- TO DO
Could you count how many lines of the data include "strings" and answer with the number only?

- SUPPLIED MATERIAL
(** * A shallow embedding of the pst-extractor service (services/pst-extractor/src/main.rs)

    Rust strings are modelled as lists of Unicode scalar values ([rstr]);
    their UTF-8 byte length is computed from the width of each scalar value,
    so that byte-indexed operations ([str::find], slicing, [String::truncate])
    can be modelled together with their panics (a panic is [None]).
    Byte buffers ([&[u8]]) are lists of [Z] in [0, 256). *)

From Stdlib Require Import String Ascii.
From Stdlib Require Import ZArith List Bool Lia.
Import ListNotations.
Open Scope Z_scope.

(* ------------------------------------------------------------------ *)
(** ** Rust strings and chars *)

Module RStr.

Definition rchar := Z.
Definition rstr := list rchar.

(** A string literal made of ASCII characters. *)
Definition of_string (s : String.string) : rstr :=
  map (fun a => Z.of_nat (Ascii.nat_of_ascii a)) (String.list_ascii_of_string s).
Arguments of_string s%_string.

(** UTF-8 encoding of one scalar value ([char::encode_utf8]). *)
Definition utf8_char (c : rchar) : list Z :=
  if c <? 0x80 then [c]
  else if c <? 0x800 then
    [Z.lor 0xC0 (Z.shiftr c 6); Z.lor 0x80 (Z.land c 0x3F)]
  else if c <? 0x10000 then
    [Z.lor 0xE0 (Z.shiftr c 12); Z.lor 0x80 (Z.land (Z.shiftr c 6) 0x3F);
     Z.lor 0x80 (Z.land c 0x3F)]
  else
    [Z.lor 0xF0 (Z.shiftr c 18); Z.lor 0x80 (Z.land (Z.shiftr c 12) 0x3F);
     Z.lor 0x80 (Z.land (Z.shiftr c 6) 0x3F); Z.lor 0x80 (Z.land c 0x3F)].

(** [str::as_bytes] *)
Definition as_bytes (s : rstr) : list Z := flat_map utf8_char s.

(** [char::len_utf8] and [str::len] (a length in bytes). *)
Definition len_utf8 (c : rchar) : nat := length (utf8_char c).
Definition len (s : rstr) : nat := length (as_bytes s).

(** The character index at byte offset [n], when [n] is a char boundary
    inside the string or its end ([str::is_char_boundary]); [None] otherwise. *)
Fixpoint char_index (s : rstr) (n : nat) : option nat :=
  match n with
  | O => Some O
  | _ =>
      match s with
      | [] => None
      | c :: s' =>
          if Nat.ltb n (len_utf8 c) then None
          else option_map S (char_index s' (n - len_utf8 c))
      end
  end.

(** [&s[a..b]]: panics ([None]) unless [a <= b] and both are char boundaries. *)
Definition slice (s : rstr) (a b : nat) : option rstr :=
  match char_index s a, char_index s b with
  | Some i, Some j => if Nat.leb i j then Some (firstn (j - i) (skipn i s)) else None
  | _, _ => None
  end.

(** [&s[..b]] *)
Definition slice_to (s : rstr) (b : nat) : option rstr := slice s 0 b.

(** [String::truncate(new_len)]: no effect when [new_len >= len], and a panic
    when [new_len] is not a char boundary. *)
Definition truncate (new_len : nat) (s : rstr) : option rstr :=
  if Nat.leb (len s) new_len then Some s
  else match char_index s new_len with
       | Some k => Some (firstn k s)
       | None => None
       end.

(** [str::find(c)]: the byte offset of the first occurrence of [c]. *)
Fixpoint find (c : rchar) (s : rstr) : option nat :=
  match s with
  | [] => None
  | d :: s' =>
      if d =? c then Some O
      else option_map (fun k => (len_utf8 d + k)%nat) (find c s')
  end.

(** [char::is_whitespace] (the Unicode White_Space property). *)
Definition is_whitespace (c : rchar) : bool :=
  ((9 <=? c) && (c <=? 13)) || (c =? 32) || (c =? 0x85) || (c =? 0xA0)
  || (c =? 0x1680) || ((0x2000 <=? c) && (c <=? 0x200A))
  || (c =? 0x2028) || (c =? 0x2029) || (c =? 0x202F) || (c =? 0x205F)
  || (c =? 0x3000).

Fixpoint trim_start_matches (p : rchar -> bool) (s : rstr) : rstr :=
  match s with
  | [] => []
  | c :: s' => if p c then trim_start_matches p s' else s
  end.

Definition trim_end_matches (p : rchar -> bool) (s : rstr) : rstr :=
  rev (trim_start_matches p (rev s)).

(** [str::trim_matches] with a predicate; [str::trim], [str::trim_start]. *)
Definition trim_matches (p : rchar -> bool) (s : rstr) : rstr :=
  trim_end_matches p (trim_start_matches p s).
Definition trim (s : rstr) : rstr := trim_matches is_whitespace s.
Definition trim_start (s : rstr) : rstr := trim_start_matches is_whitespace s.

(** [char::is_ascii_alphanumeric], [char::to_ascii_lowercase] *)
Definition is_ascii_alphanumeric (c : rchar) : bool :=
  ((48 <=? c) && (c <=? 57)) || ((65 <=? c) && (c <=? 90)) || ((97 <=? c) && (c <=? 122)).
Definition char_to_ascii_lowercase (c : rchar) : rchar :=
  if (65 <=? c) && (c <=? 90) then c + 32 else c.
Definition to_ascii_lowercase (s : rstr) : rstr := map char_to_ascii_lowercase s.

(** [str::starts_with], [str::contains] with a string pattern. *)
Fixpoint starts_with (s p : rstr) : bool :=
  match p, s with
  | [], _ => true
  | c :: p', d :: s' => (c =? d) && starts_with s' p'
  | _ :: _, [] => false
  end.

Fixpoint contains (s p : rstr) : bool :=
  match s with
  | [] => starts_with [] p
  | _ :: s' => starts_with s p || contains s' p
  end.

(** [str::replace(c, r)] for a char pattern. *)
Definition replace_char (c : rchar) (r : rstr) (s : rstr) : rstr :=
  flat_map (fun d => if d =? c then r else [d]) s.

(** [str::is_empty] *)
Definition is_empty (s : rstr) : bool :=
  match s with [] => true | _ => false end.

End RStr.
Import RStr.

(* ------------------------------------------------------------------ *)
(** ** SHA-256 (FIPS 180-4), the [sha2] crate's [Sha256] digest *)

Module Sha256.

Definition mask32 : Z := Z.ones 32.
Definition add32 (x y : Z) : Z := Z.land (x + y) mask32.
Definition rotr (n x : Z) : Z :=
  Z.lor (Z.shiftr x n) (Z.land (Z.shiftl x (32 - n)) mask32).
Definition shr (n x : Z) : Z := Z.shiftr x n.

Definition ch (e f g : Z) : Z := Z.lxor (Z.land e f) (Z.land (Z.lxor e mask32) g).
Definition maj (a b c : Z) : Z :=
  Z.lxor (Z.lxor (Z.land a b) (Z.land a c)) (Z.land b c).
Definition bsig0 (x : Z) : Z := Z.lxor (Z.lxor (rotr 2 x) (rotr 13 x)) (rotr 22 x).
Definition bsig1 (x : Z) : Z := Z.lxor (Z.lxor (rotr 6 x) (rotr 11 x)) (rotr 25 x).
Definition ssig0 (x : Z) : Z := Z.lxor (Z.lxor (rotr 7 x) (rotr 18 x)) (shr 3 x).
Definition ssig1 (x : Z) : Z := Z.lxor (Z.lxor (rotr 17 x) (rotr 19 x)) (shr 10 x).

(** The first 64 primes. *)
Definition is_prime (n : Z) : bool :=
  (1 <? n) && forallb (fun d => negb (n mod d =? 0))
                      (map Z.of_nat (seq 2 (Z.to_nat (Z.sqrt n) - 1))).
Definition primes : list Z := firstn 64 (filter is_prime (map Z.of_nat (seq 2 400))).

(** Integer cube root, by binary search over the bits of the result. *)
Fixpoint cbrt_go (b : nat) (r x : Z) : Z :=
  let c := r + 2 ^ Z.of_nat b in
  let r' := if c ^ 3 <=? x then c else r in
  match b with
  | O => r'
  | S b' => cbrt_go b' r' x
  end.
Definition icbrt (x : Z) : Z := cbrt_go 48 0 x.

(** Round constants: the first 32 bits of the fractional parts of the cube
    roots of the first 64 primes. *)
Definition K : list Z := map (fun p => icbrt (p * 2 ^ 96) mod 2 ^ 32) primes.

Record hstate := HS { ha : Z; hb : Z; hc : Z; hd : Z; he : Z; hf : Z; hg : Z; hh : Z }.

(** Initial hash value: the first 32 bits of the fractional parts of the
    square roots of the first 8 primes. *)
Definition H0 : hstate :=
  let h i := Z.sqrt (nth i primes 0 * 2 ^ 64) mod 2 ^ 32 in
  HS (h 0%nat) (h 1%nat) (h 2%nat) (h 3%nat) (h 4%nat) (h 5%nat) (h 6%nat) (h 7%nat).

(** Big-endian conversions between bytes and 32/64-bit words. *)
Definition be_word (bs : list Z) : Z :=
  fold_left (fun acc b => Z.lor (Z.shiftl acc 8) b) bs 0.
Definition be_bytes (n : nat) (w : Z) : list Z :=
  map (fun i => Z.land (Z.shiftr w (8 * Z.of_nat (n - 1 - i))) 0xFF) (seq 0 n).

- TASK OUTPUT
2